Using celery to process huge text files

Question

Background

I'm looking into using celery (3.1.8) to process huge text files (~30GB) each. These files are in fastq format and contain about 118M sequencing "reads", which are essentially each a combination of header, DNA sequence, and quality string). Also, these sequences are from a paired-end sequencing run, so I'm iterating two files simultaneously (via itertools.izip). What I'd like to be able to do is take each pair of reads, send them to a queue, and have them be processed on one of the machines in our cluster (don't care which) to return a cleaned-up version of the read, if cleaning needs to happen (e.g., based on quality).

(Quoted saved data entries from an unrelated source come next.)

(** A label document: [{ context, productType, text }] ([createdAt], a
    time stamp, is left out). *)
Record Label := {
  label_context : string;
  label_productType : string;
  label_text : string
}.

(** The label collection: the documents by their [_id]. *)
Abbreviation LabelStore := (gmap string Label).

(** [labelSchema]: the three strings are required. *)
Definition valid_label (label : Label) : bool :=
  Schema.required (label_context label)
  && Schema.required (label_productType label)
  && Schema.required (label_text label).

(** [req.body]: [context] and [productType]; [None] stands for a member
    that is missing (or [null]). *)
Record LabelBody := {
  body_context : option string;
  body_productType : option string
}.

(** [generateLabelContent]: [apiKey] is [process.env.GEMINI_API_KEY] and
    [responseText] the [text] of the answer of the model to the prompt,
    [None] when it is [undefined]; the result is [None] when the function
    throws. *)
Definition generateLabelContent (apiKey : option string)
    (responseText : option string) : option string :=
  match apiKey with
  | None => None
  | Some apiKey =>
      if negb (truthy (str apiKey)) then None
      else
        match trim <$> responseText with
        | None => None
        | Some text => if negb (truthy (str text)) then None else Some text
        end
  end.

(** The answer of the handler, by status code. *)
Inductive LabelAnswer :=
| LabelCreated (id : string) (label : Label)   (* 201 *)
| LabelBadRequest                              (* 400 *)
| LabelServerError.                            (* 500 *)

(** [POST /api/labels]: the answer and the label collection after it. *)
Definition postLabel (apiKey : option string) (responseText : option string)
    (labels : LabelStore) (body : LabelBody) : LabelAnswer * LabelStore :=
  match body_context body, body_productType body with
  | Some context, Some productType =>
      if negb (truthy (str context)) || negb (truthy (str productType))
      then (LabelBadRequest, labels)
      else
        match generateLabelContent apiKey responseText with
        | None => (LabelServerError, labels)
        | Some text =>
            let label :=
              {| label_context := context;
                 label_productType := productType;
                 label_text := text |} in
            let id := fresh (dom labels) in
            (LabelCreated id label, <[id := label]> labels)
        end
  | _, _ => (LabelBadRequest, labels)
  end.
(** * Brief-Case: a shallow embedding of the browser-side integration layer

  The development follows the JavaScript sources:
  - [payment.js]   : fee calculation, card validation, simulated payment;
  - [messaging.js] : conversations and messages;
  - [auth.js]      : sign-up validation;
  - [search.js]    : lawyer search, appointments, reviews.

  Modelling conventions.
  - JS strings are [string]s of 8-bit code units; [undefined]/[null] is
    [None] in an [option].
  - JS numbers are exact rationals ([Q]); [Math.round x] is
    [floor (x + 1/2)].  Every concrete number used below is computed
    without rounding error by IEEE doubles as well.
  - The hosted backend is a record of tables ([World]).  A table
    addressed by primary key is a [gmap]; a table addressed by column
    filters is a [list] of rows.  Every round trip to the backend is
    counted, and may fail according to a schedule carried by the world. *)

From Stdlib Require Import ZArith QArith Qround Lia Lqa Bool Ascii String.
From stdpp Require Import gmap strings list fin_maps sorting pretty.

Local Open Scope Z_scope.

(* ===================================================================== *)
(** ** JavaScript strings *)
(* ===================================================================== *)

Module Js.

Definition code (c : ascii) : Z := Z.of_nat (nat_of_ascii c).

Definition in_range (lo hi : Z) (c : ascii) : bool :=
  (lo <=? code c) && (code c <=? hi).

(** [\d], [\D] *)
Definition is_digit (c : ascii) : bool := in_range 48 57 c.
(** [[A-Z]], [[a-z]] *)
Definition is_upper (c : ascii) : bool := in_range 65 90 c.
Definition is_lower (c : ascii) : bool := in_range 97 122 c.
(** [\s] restricted to 8-bit code units: TAB, LF, VT, FF, CR, SPACE, NBSP. *)
Definition is_space (c : ascii) : bool :=
  in_range 9 13 c || (code c =? 32) || (code c =? 160).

I've set up celery and rabbitmq, and my workers are launched as follows:

celery worker -A tasks --autoreload -Q transient

and configured like:

from kombu import Queue

BROKER_URL = 'amqp://guest@godel97'
CELERY_RESULT_BACKEND = 'rpc'
CELERY_TASK_SERIALIZER = 'pickle'
CELERY_RESULT_SERIALIZER = 'pickle'
CELERY_ACCEPT_CONTENT=['pickle', 'json']
CELERY_TIMEZONE = 'America/New York'
CELERY_ENABLE_UTC = True
CELERYD_PREFETCH_MULTIPLIER = 500

CELERY_QUEUES = (
    Queue('celery', routing_key='celery'),
    Queue('transient', routing_key='transient',delivery_mode=1),
)

I've chosen to use an rpc backend and pickle serialization for performance, as well as not writing anything to disk in the 'transient' queue (via delivery_mode).

Celery startup

To set up the celery framework, I first launch the rabbitmq server (3.2.3, Erlang R16B03-1) on a 64-way box, writing log files to a fast /tmp disk. Worker processes (as above) are launched on each node on the cluster (about 34 of them) ranging anywhere from 8-way to 64-way SMP for a total of 688 cores. So, I have a ton of available CPUs for the workers to use to process of the queue.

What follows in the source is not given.